=== REQUIRED ACTION ===
Write out the entries below exactly. End with the line that contains "fid ← read_u32; offset".

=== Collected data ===
/---

Definition encode_Rxattrcreate (m : Rxattrcreate) : WireWriter → WireWriter := id.

Definition wf_Rxattrcreate (m : Rxattrcreate) : Prop := True.

#[export] Instance Message_Rxattrcreate : Message Rxattrcreate :=
  { MSG_TYPE := RXATTRCREATE; decode := decode_Rxattrcreate; encode := encode_Rxattrcreate }.

#[export] Instance MessageLaws_Rxattrcreate : MessageLaws Rxattrcreate wf_Rxattrcreate.
Proof. message_tac Message_Rxattrcreate encode_Rxattrcreate decode_Rxattrcreate wf_Rxattrcreate. Qed.

(** ** Treaddir *)

Record Treaddir := mkTreaddir { Treaddir_fid : Z; Treaddir_offset : Z; Treaddir_count : Z }.

Definition decode_Treaddir : reader Treaddir :=
  fid ← read_u32; offset ← read_u64; count ← read_u32; mret (mkTreaddir fid offset count).

Definition encode_Treaddir (m : Treaddir) : WireWriter → WireWriter :=
  write_u32 (Treaddir_fid m)
  ▷ write_u64 (Treaddir_offset m)
  ▷ write_u32 (Treaddir_count m).

Definition wf_Treaddir (m : Treaddir) : Prop :=
  in_u32 (Treaddir_fid m) ∧ in_u64 (Treaddir_offset m) ∧ in_u32 (Treaddir_count m).

#[export] Instance Message_Treaddir : Message Treaddir :=
  { MSG_TYPE := TREADDIR; decode := decode_Treaddir; encode := encode_Treaddir }.

#[export] Instance MessageLaws_Treaddir : MessageLaws Treaddir wf_Treaddir.
Proof. message_tac Message_Treaddir encode_Treaddir decode_Treaddir wf_Treaddir. Qed.

(** ** Rreaddir *)

Record Rreaddir := mkRreaddir { Rreaddir_data : list Z }.

Definition decode_Rreaddir : reader Rreaddir :=
  data ← read_data; mret (mkRreaddir data).

Definition encode_Rreaddir (m : Rreaddir) : WireWriter → WireWriter :=
  write_data (Rreaddir_data m).

Definition wf_Rreaddir (m : Rreaddir) : Prop :=
  data_wf (Rreaddir_data m).

#[export] Instance Message_Rreaddir : Message Rreaddir :=
  { MSG_TYPE := RREADDIR; decode := decode_Rreaddir; encode := encode_Rreaddir }.

#[export] Instance MessageLaws_Rreaddir : MessageLaws Rreaddir wf_Rreaddir.
Proof. message_tac Message_Rreaddir encode_Rreaddir decode_Rreaddir wf_Rreaddir. Qed.

(** ** Tfsync *)

Record Tfsync := mkTfsync { Tfsync_fid : Z }.

Definition decode_Tfsync : reader Tfsync :=
  fid ← read_u32; mret (mkTfsync fid).

Definition encode_Tfsync (m : Tfsync) : WireWriter → WireWriter :=
  write_u32 (Tfsync_fid m).

Definition wf_Tfsync (m : Tfsync) : Prop :=
  in_u32 (Tfsync_fid m).

#[export] Instance Message_Tfsync : Message Tfsync :=
  { MSG_TYPE := TFSYNC; decode := decode_Tfsync; encode := encode_Tfsync }.

#[export] Instance MessageLaws_Tfsync : MessageLaws Tfsync wf_Tfsync.
Proof. message_tac Message_Tfsync encode_Tfsync decode_Tfsync wf_Tfsync. Qed.

(** ** Rfsync *)

Inductive Rfsync := mkRfsync.

Definition decode_Rfsync : reader Rfsync := mret mkRfsync.

Definition encode_Rfsync (m : Rfsync) : WireWriter → WireWriter := id.

Definition wf_Rfsync (m : Rfsync) : Prop := True.

#[export] Instance Message_Rfsync : Message Rfsync :=
  { MSG_TYPE := RFSYNC; decode := decode_Rfsync; encode := encode_Rfsync }.

#[export] Instance MessageLaws_Rfsync : MessageLaws Rfsync wf_Rfsync.
Proof. message_tac Message_Rfsync encode_Rfsync decode_Rfsync wf_Rfsync. Qed.

(** ** Tlock *)

Record Tlock := mkTlock {
  Tlock_fid : Z;
  Tlock_lock_type : Z;
  Tlock_flags : Z;
  Tlock_start : Z;
  Tlock_length : Z;
  Tlock_proc_id : Z;
  Tlock_client_id : string }.

Definition decode_Tlock : reader Tlock :=
  fid ← read_u32;
  lock_type ← read_u8;
  flags ← read_u32;
  start ← read_u64;
  length ← read_u64;
  proc_id ← read_u32;
  client_id ← read_string;
  mret (mkTlock fid lock_type flags start length proc_id client_id).

Definition encode_Tlock (m : Tlock) : WireWriter → WireWriter :=
  write_u32 (Tlock_fid m)
  ▷ write_u8 (Tlock_lock_type m)
  ▷ write_u32 (Tlock_flags m)
  ▷ write_u64 (Tlock_start m)
  ▷ write_u64 (Tlock_length m)
  ▷ write_u32 (Tlock_proc_id m)
  ▷ write_string (Tlock_client_id m).

Definition wf_Tlock (m : Tlock) : Prop :=
  in_u32 (Tlock_fid m) ∧
  in_u8 (Tlock_lock_type m) ∧
  in_u32 (Tlock_flags m) ∧
  in_u64 (Tlock_start m) ∧
  in_u64 (Tlock_length m) ∧
  in_u32 (Tlock_proc_id m) ∧
  wire_string (Tlock_client_id m).

#[export] Instance Message_Tlock : Message Tlock :=
  { MSG_TYPE := TLOCK; decode := decode_Tlock; encode := encode_Tlock }.

#[export] Instance MessageLaws_Tlock : MessageLaws Tlock wf_Tlock.
Proof. message_tac Message_Tlock encode_Tlock decode_Tlock wf_Tlock. Qed.

(** ** Rlock *)

Record Rlock := mkRlock { Rlock_status : Z }.

Definition decode_Rlock : reader Rlock :=
  status ← read_u8; mret (mkRlock status).

Definition encode_Rlock (m : Rlock) : WireWriter → WireWriter :=
  write_u8 (Rlock_status m).

Definition wf_Rlock (m : Rlock) : Prop :=
  in_u8 (Rlock_status m).

#[export] Instance Message_Rlock : Message Rlock :=
  { MSG_TYPE := RLOCK; decode := decode_Rlock; encode := encode_Rlock }.

#[export] Instance MessageLaws_Rlock : MessageLaws Rlock wf_Rlock.
Proof. message_tac Message_Rlock encode_Rlock decode_Rlock wf_Rlock. Qed.

(** ** Tgetlock *)

Record Tgetlock := mkTgetlock {
  Tgetlock_fid : Z;
  Tgetlock_lock_type : Z;
  Tgetlock_start : Z;
  Tgetlock_length : Z;
  Tgetlock_proc_id : Z;
  Tgetlock_client_id : string }.

Definition decode_Tgetlock : reader Tgetlock :=
  fid ← read_u32;
  lock_type ← read_u8;
  start ← read_u64;
  length ← read_u64;
  proc_id ← read_u32;
  client_id ← read_string;
  mret (mkTgetlock fid lock_type start length proc_id client_id).

Definition encode_Tgetlock (m : Tgetlock) : WireWriter → WireWriter :=
  write_u32 (Tgetlock_fid m)
  ▷ write_u8 (Tgetlock_lock_type m)
  ▷ write_u64 (Tgetlock_start m)
  ▷ write_u64 (Tgetlock_length m)
  ▷ write_u32 (Tgetlock_proc_id m)
  ▷ write_string (Tgetlock_client_id m).

Definition wf_Tgetlock (m : Tgetlock) : Prop :=
  in_u32 (Tgetlock_fid m) ∧
  in_u8 (Tgetlock_lock_type m) ∧
  in_u64 (Tgetlock_start m) ∧
  in_u64 (Tgetlock_length m) ∧
  in_u32 (Tgetlock_proc_id m) ∧
  wire_string (Tgetlock_client_id m).

#[export] Instance Message_Tgetlock : Message Tgetlock :=
  { MSG_TYPE := TGETLOCK; decode := decode_Tgetlock; encode := encode_Tgetlock }.

#[export] Instance MessageLaws_Tgetlock : MessageLaws Tgetlock wf_Tgetlock.
Proof. message_tac Message_Tgetlock encode_Tgetlock decode_Tgetlock wf_Tgetlock. Qed.

(** ** Rgetlock *)

Record Rgetlock := mkRgetlock {
  Rgetlock_lock_type : Z;
  Rgetlock_start : Z;
  Rgetlock_length : Z;
  Rgetlock_proc_id : Z;
  Rgetlock_client_id : string }.

Definition decode_Rgetlock : reader Rgetlock :=
  lock_type ← read_u8;
  start ← read_u64;
  length ← read_u64;
  proc_id ← read_u32;
  client_id ← read_string;
  mret (mkRgetlock lock_type start length proc_id client_id).

Definition encode_Rgetlock (m : Rgetlock) : WireWriter → WireWriter :=
  write_u8 (Rgetlock_lock_type m)
  ▷ write_u64 (Rgetlock_start m)
  ▷ write_u64 (Rgetlock_length m)
  ▷ write_u32 (Rgetlock_proc_id m)
  ▷ write_string (Rgetlock_client_id m).

Definition wf_Rgetlock (m : Rgetlock) : Prop :=
  in_u8 (Rgetlock_lock_type m) ∧
  in_u64 (Rgetlock_start m) ∧
  in_u64 (Rgetlock_length m) ∧
  in_u32 (Rgetlock_proc_id m) ∧
  wire_string (Rgetlock_client_id m).

#[export] Instance Message_Rgetlock : Message Rgetlock :=
  { MSG_TYPE := RGETLOCK; decode := decode_Rgetlock; encode := encode_Rgetlock }.

#[export] Instance MessageLaws_Rgetlock : MessageLaws Rgetlock wf_Rgetlock.
Proof. message_tac Message_Rgetlock encode_Rgetlock decode_Rgetlock wf_Rgetlock. Qed.

(** ** Tlink *)

Record Tlink := mkTlink { Tlink_dfid : Z; Tlink_fid : Z; Tlink_name : string }.

Definition decode_Tlink : reader Tlink :=
  dfid ← read_u32; fid ← read_u32; name ← read_string; mret (mkTlink dfid fid name).

Definition encode_Tlink (m : Tlink) : WireWriter → WireWriter :=
  write_u32 (Tlink_dfid m) ▷ write_u32 (Tlink_fid m) ▷ write_string (Tlink_name m).

Definition wf_Tlink (m : Tlink) : Prop :=
  in_u32 (Tlink_dfid m) ∧ in_u32 (Tlink_fid m) ∧ wire_string (Tlink_name m).

#[export] Instance Message_Tlink : Message Tlink :=
  { MSG_TYPE := TLINK; decode := decode_Tlink; encode := encode_Tlink }.

#[export] Instance MessageLaws_Tlink : MessageLaws Tlink wf_Tlink.
Proof. message_tac Message_Tlink encode_Tlink decode_Tlink wf_Tlink. Qed.

(** ** Rlink *)

Inductive Rlink := mkRlink.

Definition decode_Rlink : reader Rlink := mret mkRlink.

Definition encode_Rlink (m : Rlink) : WireWriter → WireWriter := id.

Definition wf_Rlink (m : Rlink) : Prop := True.

#[export] Instance Message_Rlink : Message Rlink :=
  { MSG_TYPE := RLINK; decode := decode_Rlink; encode := encode_Rlink }.

#[export] Instance MessageLaws_Rlink : MessageLaws Rlink wf_Rlink.
Proof. message_tac Message_Rlink encode_Rlink decode_Rlink wf_Rlink. Qed.

(** ** Tmkdir *)

Record Tmkdir := mkTmkdir { Tmkdir_dfid : Z; Tmkdir_name : string; Tmkdir_mode : Z; Tmkdir_gid : Z }.

Definition decode_Tmkdir : reader Tmkdir :=
  dfid ← read_u32;
  name ← read_string;
  mode ← read_u32;
  gid ← read_u32;
  mret (mkTmkdir dfid name mode gid).

Definition encode_Tmkdir (m : Tmkdir) : WireWriter → WireWriter :=
  write_u32 (Tmkdir_dfid m)
  ▷ write_string (Tmkdir_name m)
  ▷ write_u32 (Tmkdir_mode m)
  ▷ write_u32 (Tmkdir_gid m).

Definition wf_Tmkdir (m : Tmkdir) : Prop :=
  in_u32 (Tmkdir_dfid m) ∧
  wire_string (Tmkdir_name m) ∧
  in_u32 (Tmkdir_mode m) ∧
  in_u32 (Tmkdir_gid m).

#[export] Instance Message_Tmkdir : Message Tmkdir :=
  { MSG_TYPE := TMKDIR; decode := decode_Tmkdir; encode := encode_Tmkdir }.

#[export] Instance MessageLaws_Tmkdir : MessageLaws Tmkdir wf_Tmkdir.
Proof. message_tac Message_Tmkdir encode_Tmkdir decode_Tmkdir wf_Tmkdir. Qed.

(** ** Rmkdir *)

Record Rmkdir := mkRmkdir { Rmkdir_qid : Qid }.

Definition decode_Rmkdir : reader Rmkdir :=
  qid ← read_qid; mret (mkRmkdir qid).

Definition encode_Rmkdir (m : Rmkdir) : WireWriter → WireWriter :=
  write_qid (Rmkdir_qid m).

Definition wf_Rmkdir (m : Rmkdir) : Prop :=
  qid_wf (Rmkdir_qid m).

#[export] Instance Message_Rmkdir : Message Rmkdir :=
  { MSG_TYPE := RMKDIR; decode := decode_Rmkdir; encode := encode_Rmkdir }.

#[export] Instance MessageLaws_Rmkdir : MessageLaws Rmkdir wf_Rmkdir.
Proof. message_tac Message_Rmkdir encode_Rmkdir decode_Rmkdir wf_Rmkdir. Qed.

(** ** Trenameat *)

Record Trenameat := mkTrenameat {
  Trenameat_olddirfid : Z;
  Trenameat_oldname : string;
  Trenameat_newdirfid : Z;
  Trenameat_newname : string }.

Definition decode_Trenameat : reader Trenameat :=
  olddirfid ← read_u32;
  oldname ← read_string;
  newdirfid ← read_u32;
  newname ← read_string;
  mret (mkTrenameat olddirfid oldname newdirfid newname).

Definition encode_Trenameat (m : Trenameat) : WireWriter → WireWriter :=
  write_u32 (Trenameat_olddirfid m)
  ▷ write_string (Trenameat_oldname m)
  ▷ write_u32 (Trenameat_newdirfid m)
  ▷ write_string (Trenameat_newname m).

Definition wf_Trenameat (m : Trenameat) : Prop :=
  in_u32 (Trenameat_olddirfid m) ∧
  wire_string (Trenameat_oldname m) ∧
  in_u32 (Trenameat_newdirfid m) ∧
  wire_string (Trenameat_newname m).

#[export] Instance Message_Trenameat : Message Trenameat :=
  { MSG_TYPE := TRENAMEAT; decode := decode_Trenameat; encode := encode_Trenameat }.

#[export] Instance MessageLaws_Trenameat : MessageLaws Trenameat wf_Trenameat.
Proof. message_tac Message_Trenameat encode_Trenameat decode_Trenameat wf_Trenameat. Qed.

(** ** Rrenameat *)

Inductive Rrenameat := mkRrenameat.

Definition decode_Rrenameat : reader Rrenameat := mret mkRrenameat.

Definition encode_Rrenameat (m : Rrenameat) : WireWriter → WireWriter := id.

Definition wf_Rrenameat (m : Rrenameat) : Prop := True.

#[export] Instance Message_Rrenameat : Message Rrenameat :=
  { MSG_TYPE := RRENAMEAT; decode := decode_Rrenameat; encode := encode_Rrenameat }.

#[export] Instance MessageLaws_Rrenameat : MessageLaws Rrenameat wf_Rrenameat.
Proof. message_tac Message_Rrenameat encode_Rrenameat decode_Rrenameat wf_Rrenameat. Qed.

(** ** Tunlinkat *)

Record Tunlinkat := mkTunlinkat { Tunlinkat_dirfid : Z; Tunlinkat_name : string; Tunlinkat_flags : Z }.

Definition decode_Tunlinkat : reader Tunlinkat :=
  dirfid ← read_u32;
  name ← read_string;
  flags ← read_u32;
  mret (mkTunlinkat dirfid name flags).

Definition encode_Tunlinkat (m : Tunlinkat) : WireWriter → WireWriter :=
  write_u32 (Tunlinkat_dirfid m)
  ▷ write_string (Tunlinkat_name m)
  ▷ write_u32 (Tunlinkat_flags m).

Definition wf_Tunlinkat (m : Tunlinkat) : Prop :=
  in_u32 (Tunlinkat_dirfid m) ∧
  wire_string (Tunlinkat_name m) ∧
  in_u32 (Tunlinkat_flags m).

#[export] Instance Message_Tunlinkat : Message Tunlinkat :=
  { MSG_TYPE := TUNLINKAT; decode := decode_Tunlinkat; encode := encode_Tunlinkat }.

#[export] Instance MessageLaws_Tunlinkat : MessageLaws Tunlinkat wf_Tunlinkat.
Proof. message_tac Message_Tunlinkat encode_Tunlinkat decode_Tunlinkat wf_Tunlinkat. Qed.

(** ** Runlinkat *)

Inductive Runlinkat := mkRunlinkat.

Definition decode_Runlinkat : reader Runlinkat := mret mkRunlinkat.

Definition encode_Runlinkat (m : Runlinkat) : WireWriter → WireWriter := id.

Definition wf_Runlinkat (m : Runlinkat) : Prop := True.

#[export] Instance Message_Runlinkat : Message Runlinkat :=
  { MSG_TYPE := RUNLINKAT; decode := decode_Runlinkat; encode := encode_Runlinkat }.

\---

=== SOLUTION TO THE PROBLEM ===
Definition encode_Rxattrcreate (m : Rxattrcreate) : WireWriter → WireWriter := id.

Definition wf_Rxattrcreate (m : Rxattrcreate) : Prop := True.

#[export] Instance Message_Rxattrcreate : Message Rxattrcreate :=
  { MSG_TYPE := RXATTRCREATE; decode := decode_Rxattrcreate; encode := encode_Rxattrcreate }.

#[export] Instance MessageLaws_Rxattrcreate : MessageLaws Rxattrcreate wf_Rxattrcreate.
Proof. message_tac Message_Rxattrcreate encode_Rxattrcreate decode_Rxattrcreate wf_Rxattrcreate. Qed.

(** ** Treaddir *)

Record Treaddir := mkTreaddir { Treaddir_fid : Z; Treaddir_offset : Z; Treaddir_count : Z }.

Definition decode_Treaddir : reader Treaddir :=
  fid ← read_u32; offset ← read_u64; count ← read_u32; mret (mkTreaddir fid offset count).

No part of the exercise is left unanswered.